Firefighter rescues teens from lake using shovel as paddle

Volunteer Firefighter and Armstrong County Task Force 340 Chief John Uskuraitis used the shovel to paddle and break through ice to get to the teens


Dillon Carr
The Tribune-Review

WESTMORELAND COUNTY, Pa. — Firefighter John Uskuraitis said he “thought the worst” when he arrived at Northmoreland Park Lake where two teenage boys struggled to get out of the frigid water Saturday afternoon.

But as soon as he got closer, he saw them moving.

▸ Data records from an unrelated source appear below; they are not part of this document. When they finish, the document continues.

(* ===== verification/Prelude.v ===== *)
(** * woomem: a verification development

    woomem is a memory manager with a concurrent mark-and-sweep collector.  The program
    reserves one range of addresses (the chunk), hands out 32 KiB pages of it, cuts pages into
    units of a size class, gives units to the threads, and reclaims the units that a
    collection does not find marked.  This development models its sources under [src/]
    and proves what makes the parts, and their composition, correct.

    ** Parts of the program and where they are modelled

    - [src/src/woomem_page_unit_alloc.hpp] (size groups and tables): [SizeClass].
    - [src/src/woomem_rwlock.hpp], [src/src/woomem_lock.hpp]: [Locks], modules [RWLock] and [Spinlock],
      as step relations with one atomic access per step for any number of threads.
    - [src/src/woomem_chunk.cpp], [woomem_chunk.hpp], [woomem_page.hpp], [woomem_os_mmap_unix.c]:
      [Chunk] holds the page allocator on its four side arrays; [Blocks] the abstract
      specification (a row of blocks with first fit, release with coalescing, ownership) and the
      theory of linked lists in arrays; [ChunkProof] the refinement; [ChunkSpec] the properties.
    - [woomem_os_mmap_unix.c] (both branches), [woomem_os_mmap_win32.c], [woomem_os_mmap.h]: [Os] has an abstract
      address space, the interface [OsOps] with its laws [OsMemory], the three variants over system calls with their documented behaviour
      ([UnixLaws], [Win32Laws]), and that each implements the interface; [OsSpec] the chunk as its client, and a
      concrete kernel.
    - [woomem_page_unit_alloc.hpp] and [.cpp], the chain of [woomem_global_context.cpp]:
      [Heap] (unit headers, unit-allocator headers, the shared state [World], the chain),
      [PageUnit] (operations of a page and their specification), [PageSpec].  [PageRace] is one page as a step
      relation between the thread that allocates from it, the worker that sweeps it, and the pools.
    - [HeapInv]: the invariant that ties chunk, pages and units together.
    - [woomem_global_page_collection.hpp], [woomem_thread_page_collection.hpp]: [Pools], [PoolProof],
      [PoolSpec].  A thread gets its pages through the class [PageSource]; the thread's theorems are proved
      against [PageSourceLaws], which the global pools implement ([global_pages_laws]).
    - [woomem.cpp] (allocation, publication, reallocation, validation): [Api], [ApiProof], [ApiSpec].
    - [woomem_mpsc_queue.hpp]: [GrayQueue], as functions and as a step relation for any
      number of producers and one consumer.
    - [woomem_gc.cpp] (sweeping and distribution of pages): [Sweep] (units, pages, lists),
      [SweepProof], [SweepPage], [Collect] (steps 6 and 7 of the main loop), [CollectProof], [CollectSpec].
    - [woomem_gc.cpp] and the marking calls of [woomem.cpp]: [Mark] (gray units, scanning, the workers of a marking
      phase), [MarkProof] (the tri-colour invariant [marking]), [Cycle] (one iteration of the main loop), [CycleProof], [CycleSpec].
    - The same marking phase with all workers, and threads that mark meanwhile, in any interleaving: [ParallelMark], [ParallelProof],
      [ParallelSpec].
    - [woomem_gc.cpp] (threads that hand units and roots to a worker, which drains): [LocalWork].
    - [woomem_gc.cpp] (the barrier between main thread, workers and destructor): [Barrier], a step relation for any
      number of workers with the mutex, the condition variable and its sleepers; [BarrierSpec].
    - [woomem_global_context.cpp], [woomem_thread_context.cpp], [woomem_init], [woomem_shutdown], construction of
      [GC]: [Context], [ContextSpec].
    - [woomem_gc.cpp] ([trigger_gc], registration of the workers): [Trigger], modules [Trigger] and [Register].
    - [woomem_global_context.cpp], [woomem_gc.cpp] (the chain of pages under interference, and what becomes of what the
      collector takes from it): [Chain].
    - All of it in one state: [System] (initialisation, the requests of a program, the specification of their
      answers on the units the program has), [SystemSpec].  [Frames] shows what allocation and collections leave as it was.

    ** How the code is translated

    An operation is a function in a state and error monad [M] ([Prelude]): it either
    returns a value and a new state or fails with a [fault]: a failed [assert] (only if the build has
    assertions, class [Build]), an index outside an array, an access to memory without a
    header, or a loop that outlives its fuel.  Theorems about operations are
    statements [wp m Q s]: the run of [m] from [s] ends without a fault in a result and state that satisfy
    [Q]; so each of them contains termination and the absence of faults.  Integers are [Z] with the
    wrap-around of their width written out ([u8], [u16], [u32], [u64]).  Memory is typed: page headers,
    unit-allocator headers and unit headers are maps keyed by address.  System calls ([mmap], [mprotect])
    are the class [Kernel], and the contents of fresh memory the class [RawMemory]; both
    are parameters.

    ** Fuel

    Loops over arrays and lists recurse on the array or list.  The walks of the free list get the
    number of pages as fuel and every proof shows that the walk ends before; the search of a thread for
    a unit gets the length of its pool plus one, since every retry takes a page out of the pool or a new page;
    the walks of the page chain get one more than the number of page headers; a worker's marking loop gets the number of
    unit headers, since each unit is scanned once.

    ** What the theorems show

    - Chunk: every execution on a kernel that refuses no commit keeps a coalesced row of blocks that tile the pages;
      allocation is first fit where the kernel grants the commits and a bad access where it refuses the first page (the
      source does not test for it), freeing is release with merging, [validate] answers ownership.
    - Locks and queue: mutual exclusion and refinement of the abstract lock; the queue is FIFO, race free on its slots, and loses
      nothing, in every interleaving.
    - Pages, pools and interface: an allocation returns a unit that nobody else has and that holds the
      request, a reallocation copies the payload before it publishes the new unit, a published unit validates from
      each of its addresses, pages are in one place at a time.
    - Sweep phase, with a page in the chain or workers without old lists: survivors stay, everything else is given back, the callback and the
      accounting are exact; pages are distributed evenly.
    - Marking and collections: marking computes exactly the units that can be reached from the roots and the
      callbacks, through payload words and marking callbacks, and ends for every object graph; a collection keeps
      those units and gives back the others by the rules of the sweep.
    - Local work: it is used by one thread at a time as long as roots are marked before the workers are launched, no
      unit is lost, and a thread can always hand its unit over before the worker starts.
    - Interleavings of a collection: whatever the order in which the workers of a marking phase and the marking threads run, no worker
      faults, the phase ends, and its result is that of the workers one after the other; while a page is swept and
      allocated from, no unit is lost or handed out twice and the page is in one place.
    - Memory interface: its three variants implement one specification of address space; a chunk has access to the
      pages it has committed and gives back exactly what it reserved.
    - The whole: after initialisation every sequence of legal requests, with the marking and the sweeping of collections among them,
      runs without a fault and is answered as the specification demands: no unit that could be reached at the time of marking is lost, nor
      one allocated since; this composes the theorems on all the components.
    - Phases: the workers go through the phases in order, each once; a launch returns and the
      destructor ends in every schedule (without spurious wake-ups for liveness, with them for safety).
    - Life cycle: initialisation establishes the invariant of the heap, a failed one can be repeated, threads
      come and go without breaking it.  A page that is pushed on the chain is never lost: it is in the chain, in what
      the collector has taken, in hand, or being pushed.
    - Conditions that recur, each named in the theorems: [commits_granted] (the kernel refuses no commit), sizes that do not
      wrap with the headers and the rounding, and [lists_fresh] (a page in the chain, or no old lists), for which
      [SystemSpec] has a condition on the program: it has a unit, or no collection has swept.
    - Findings (each a theorem about concrete runs): sizes near 2^64 wrap in [allocate_huge_page] and
      [woomem_allocate_begin]; a failed commit is recorded as done; a detached thread keeps its pages;
      a collection that finds no page sweeps stale lists; a page emptied in a pool is lost, and so is one
      whose owner runs out of it while it is swept; a queue of capacity one loses items; a second initialisation starts from stale pages; a synchronous trigger can
      miss its notification; a worker's marking context can be overwritten; the launch state is
      reset without its mutex; a root that is marked after the launch is pushed while the worker uses the vector.

    ** What is not modelled

    What programs write into payloads: marking reads words, given as a parameter, that do not change while it runs, and
    of the bytes only the copy of [woomem_reallocate] is modelled.  The user's callbacks, which are parameters; the tests.
    Step relations, with one shared access per step, are given for the locks, the gray queue, the local work, the chain, the
    barrier, the triggers, a marking phase, and a page between its owner and its sweeper; memory is sequentially
    consistent in all of them.  The other operations are modelled as run without interference, so a compare-exchange
    loop is its uncontended iteration there.  In [System] the marking of a collection is one step and its sweep
    another, with any requests between them; what programs do during marking or during the sweep is covered by [PageRace],
    [LocalWork] and [ParallelMark], each for its part; the write barrier that programs need which change
    references while units are marked is theirs, not the library's. *)

From Stdlib Require Export Sorted.
From Stdlib Require Import Wellfounded.
From stdpp Require Export base list gmap numbers ssreflect.
#[export] Set Default Goal Selector "!".
#[global] Set Warnings "-notation-overridden,-rewrite-rw,-clear-no-such-hyp".
Coercion Z.of_nat : nat >-> Z.

(** ** Outcomes: what running a piece of the C++ code can do *)

(** A failed [assert], an array index outside its array, a load or store that
    hits memory which is not mapped, and a loop that did not finish within its
    fuel.  Every functional theorem of the development rules all four out. *)
Inductive fault := AssertFailed | OutOfBounds | BadAccess | OutOfFuel.

#[export] Instance fault_eq_dec : EqDecision fault.
Proof. solve_decision. Defined.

Armstrong County Task Force 340 is a volunteer water rescue group made up of firefighters and EMS personnel from multiple agencies. On Saturday, members of the task force helped rescue two teens whose raft capsized on a frigid lake. (Photo/Armstrong County Task Force 340 - Water Rescue Facebook)
Armstrong County Task Force 340 is a volunteer water rescue group made up of firefighters and EMS personnel from multiple agencies. On Saturday, members of the task force helped rescue two teens whose raft capsized on a frigid lake. (Photo/Armstrong County Task Force 340 - Water Rescue Facebook)

He, along with his counterparts from Markle, Vandergrift and Allegheny Township volunteer fire departments were able to rescue the shivering teens and get them taken to Forbes Hospital in Monroeville.

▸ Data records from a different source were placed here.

Inductive step : st → st → Prop :=
| step_read_load a ts i v :
    ts !! i = Some Idle → step (St a ts) (St a (<[i := ReadLoop v]> ts))
| step_read_spin a ts i v w :
    ts !! i = Some (ReadLoop v) → read_blocked v = true →
    step (St a ts) (St a (<[i := ReadLoop w]> ts))
| step_read_exit a ts i v :
    ts !! i = Some (ReadLoop v) → read_blocked v = false →
    step (St a ts) (St a (<[i := ReadCas v]> ts))
| step_read_cas_ok a ts i :
    ts !! i = Some (ReadCas a) → step (St a ts) (St (read_desired a) (<[i := ReadHold]> ts))
| step_read_cas_fail a ts i v :
    ts !! i = Some (ReadCas v) → step (St a ts) (St a (<[i := ReadLoop a]> ts))
| step_read_unlock a ts i :
    ts !! i = Some ReadHold → step (St a ts) (St (unlock_read a) (<[i := Idle]> ts))
| step_write_load a ts i v :
    ts !! i = Some Idle → step (St a ts) (St a (<[i := WriteLoop v]> ts))
| step_write_spin a ts i v w :
    ts !! i = Some (WriteLoop v) → write_blocked v = true →
    step (St a ts) (St a (<[i := WriteLoop w]> ts))
| step_write_exit a ts i v :
    ts !! i = Some (WriteLoop v) → write_blocked v = false →
    step (St a ts) (St a (<[i := WriteCas v]> ts))
| step_write_cas_ok a ts i :
    ts !! i = Some (WriteCas a) → step (St a ts) (St (write_desired a) (<[i := WriteHold]> ts))
| step_write_cas_fail a ts i v :
    ts !! i = Some (WriteCas v) → step (St a ts) (St a (<[i := WriteLoop a]> ts))
| step_write_unlock a ts i :
    ts !! i = Some WriteHold → step (St a ts) (St (unlock_write a) (<[i := Idle]> ts)).

Definition is_reader (p : pc) : bool := match p with ReadHold => true | _ => false end.
Definition is_writer (p : pc) : bool := match p with WriteHold => true | _ => false end.
Definition readers (s : st) : Z := count_if is_reader (pcs s).
Definition writers (s : st) : Z := count_if is_writer (pcs s).

(** The local [state] a thread compares with passed the test of its spin loop. *)
Definition pc_ok (p : pc) : bool :=
  match p with
  | ReadCas v => negb (read_blocked v)
  | WriteCas v => negb (write_blocked v)
  | _ => true
  end.

Record inv (s : st) : Prop := {
  inv_value : state_ s = readers s + writers s * WRITE_LOCKED;
  inv_excl : writers s = 0 ∨ (writers s = 1 ∧ readers s = 0);
  inv_pcs : ∀ i p, pcs s !! i = Some p → pc_ok p = true;
  inv_threads : length (pcs s) < WRITE_LOCKED;
}.

(** *** Bit facts *)

Ltac lock_consts := change WRITE_LOCKED with 2147483648 in *.

Lemma land_READERS_MASK v : 0 ≤ v < 2 ^ 32 → Z.land v READERS_MASK = v mod 2 ^ 31.
Proof. intros _. change READERS_MASK with (Z.ones 31). by rewrite Z.land_ones. Qed.

Lemma read_blocked_small v : 0 ≤ v < WRITE_LOCKED → read_blocked v = false.
Proof.
  change WRITE_LOCKED with (2 ^ 31). intros Hv. rewrite /read_blocked.
  change WRITE_LOCKED with (2 ^ 31).
  replace (Z.land v (2 ^ 31)) with 0; [done|]. symmetry.
  apply Z.bits_inj_0. intros n. rewrite Z.land_spec.
  destruct (decide (n = 31)) as [->|Hn].
  - rewrite -(Z.mod_small v (2 ^ 31)) // Z.mod_pow2_bits_high //.
  - rewrite (Z.pow2_bits_false 31 n) //. by rewrite andb_false_r.
Qed.

Lemma write_blocked_zero v : 0 ≤ v < 2 ^ 32 → write_blocked v = false ↔ v = 0.
Proof.
  intros Hv. rewrite /write_blocked.
  change (Z.lor WRITE_LOCKED READERS_MASK) with (Z.ones 32).
  rewrite Z.land_ones // Z.mod_small //. rewrite negb_false_iff. lia.
Qed.

(** *** The invariant *)

Lemma inv_init n : Z.of_nat n < WRITE_LOCKED → inv (init n).
Proof.
  intros Hn. split; rewrite /readers /writers /= ?count_if_replicate //.
  - by left.
  - intros i p [-> _]%lookup_replicate_1. done.
  - by rewrite length_replicate.
Qed.

Lemma pc_ok_insert (ts : list pc) (i : nat) p :
  pc_ok p = true → (∀ j q, ts !! j = Some q → pc_ok q = true) →
  ∀ j q, <[i := p]> ts !! j = Some q → pc_ok q = true.
Proof. intros Hp Hts j q [(->&->&?)|[??]]%list_lookup_insert_Some; eauto. Qed.

(** A step that leaves the holders and the atomic alone. *)
Lemma inv_local a ts i p q :
  inv (St a ts) → ts !! i = Some p →
  is_reader p = is_reader q → is_writer p = is_writer q → pc_ok q = true →
  inv (St a (<[i := q]> ts)).
Proof.
  intros [Hv He Hp Ht] Hi Hr Hw Hq.
  split; rewrite /readers /writers /= in Hv He |- *;
    rewrite ?(count_if_insert is_reader ts i p q Hi) ?(count_if_insert is_writer ts i p q Hi)
      ?Hr ?Hw ?length_insert.
  - lia.
  - destruct He; [left|right]; lia.
  - by apply pc_ok_insert.
  - done.
Qed.

Lemma inv_range s : inv s → 0 ≤ readers s < WRITE_LOCKED ∧ 0 ≤ state_ s < 2 ^ 32.
Proof.
  intros [Hv He _ Ht]. pose proof (count_if_bounds is_reader (pcs s)).
  rewrite /readers /writers in Hv He |- *. lock_consts; simpl in *. lia.
Qed.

“I’m amazed that they weren’t (hypothermic),” he said, estimating they had been submerged in the water for 30 minutes after their inflatable raft capsized.

He thanked his training and 20-odd years of experience for knowing what to do right away.

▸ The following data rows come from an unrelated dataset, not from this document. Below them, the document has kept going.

Definition woomem_os_commit_memory `{Unix.Kernel K} (addr size : Z) : M K Z := mret 0.
Definition woomem_os_decommit_memory `{Unix.Kernel K} (addr size : Z) : M K Z := mret 0.

End Emscripten.

(** ** The Windows variant *)

Definition MEM_COMMIT : Z := 0x1000.
Definition MEM_RESERVE : Z := 0x2000.
Definition MEM_DECOMMIT : Z := 0x4000.
Definition MEM_RELEASE : Z := 0x8000.
Definition PAGE_NOACCESS : Z := 0x01.
Definition PAGE_READWRITE : Z := 0x04.

Module Win32.

Class Kernel (K : Type) := {
  dwPageSize : Z;
  VirtualAlloc : Z → Z → Z → Z → K → Z * K;
  VirtualFree : Z → Z → Z → K → Z * K;
  GetLastError : K → Z;
}.

Definition woomem_os_page_size `{Kernel K} : M K Z := mret (u64 dwPageSize).

Definition woomem_os_reserve_memory `{Kernel K} (size : Z) : M K Z :=
  syscall (VirtualAlloc 0 size MEM_RESERVE PAGE_NOACCESS).

Definition woomem_os_commit_memory `{Kernel K} (addr size : Z) : M K Z :=
  result ← syscall (VirtualAlloc addr size MEM_COMMIT PAGE_READWRITE);
  if result =? 0 then (e ← gets GetLastError; mret (int32 e)) else mret 0.

Definition woomem_os_decommit_memory `{Kernel K} (addr size : Z) : M K Z :=
  result ← syscall (VirtualFree addr size MEM_DECOMMIT);
  if result =? 0 then (e ← gets GetLastError; mret (int32 e)) else mret 0.

(** The size is not passed on: the whole reservation is released. *)
Definition woomem_os_release_memory `{Kernel K} (addr size : Z) : M K Z :=
  result ← syscall (VirtualFree addr 0 MEM_RELEASE);
  if result =? 0 then (e ← gets GetLastError; mret (int32 e)) else mret 0.

End Win32.

(** ** Documented behaviour of the kernels *)

Definition read_write (prot : Z) : bool := Z.land prot 3 =? 3.

(** The address space as the Unix kernel sees it; it does not know which mappings belong together.  A
    refused [mprotect] may have changed some pages of the range. *)
Class UnixLaws (K : Type) `{Unix.Kernel K} := {
  ucell : K → Z → Cell;
  getpagesize_range : 0 < Unix.getpagesize < 2 ^ 31;
  mmap_law : ∀ k n prot r k', 0 < n →
    Unix.mmap 0 n prot (Z.lor MAP_PRIVATE MAP_ANONYMOUS) (-1) 0 k = (r, k') →
    (r = MAP_FAILED ∧ ∀ x, ucell k' x = ucell k x) ∨
    (0 < r ∧ r + n < 2 ^ 64 ∧ (Unix.getpagesize | r) ∧
      (∀ x, inside r n x → ucell k x = Free ∧ ucell k' x = Mapped (read_write prot) 0) ∧
      ((Unix.getpagesize | n) → ∀ x, ¬ inside r n x → ucell k' x = ucell k x));
  mprotect_law : ∀ k a n prot r k', 0 < n → (Unix.getpagesize | a) → (Unix.getpagesize | n) →
    (∀ x, inside a n x → ucell k x ≠ Free) → Unix.mprotect a n prot k = (r, k') →
    (r = 0 ∨ 0 < Unix.errno k') ∧
    (∀ x, ¬ inside a n x → ucell k' x = ucell k x) ∧
    (∀ x b v, inside a n x → ucell k x = Mapped b v →
      ucell k' x = Mapped (read_write prot) v ∨ (r ≠ 0 ∧ ucell k' x = ucell k x));
  munmap_law : ∀ k a n r k', 0 < n → (Unix.getpagesize | a) → (Unix.getpagesize | n) →
    Unix.munmap a n k = (r, k') →
    (r = 0 ∧ (∀ x, inside a n x → ucell k' x = Free) ∧ (∀ x, ¬ inside a n x → ucell k' x = ucell k x)) ∨
    (r ≠ 0 ∧ 0 < Unix.errno k' ∧ ∀ x, ucell k' x = ucell k x);
}.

Uskuraitis is the chief of Armstrong County Task Force 340, a water rescue group made of trained volunteers from Markle, Vandergrift and North Apollo fire departments and Lower Kiski EMS.

He said he had to improvise a bit before he could get out on the water to save the teens from hypothermia, which can set in around 15 to 30 minutes in water that is 32 to 40 degrees. Uskuraitis said the Northmoreland Park Lake water was in the 30s.

When he got to the scene, he began dressing in his cold water gear, which most people refer to as a dry suit. While he did that, other rescuers tried throwing ropes out to them.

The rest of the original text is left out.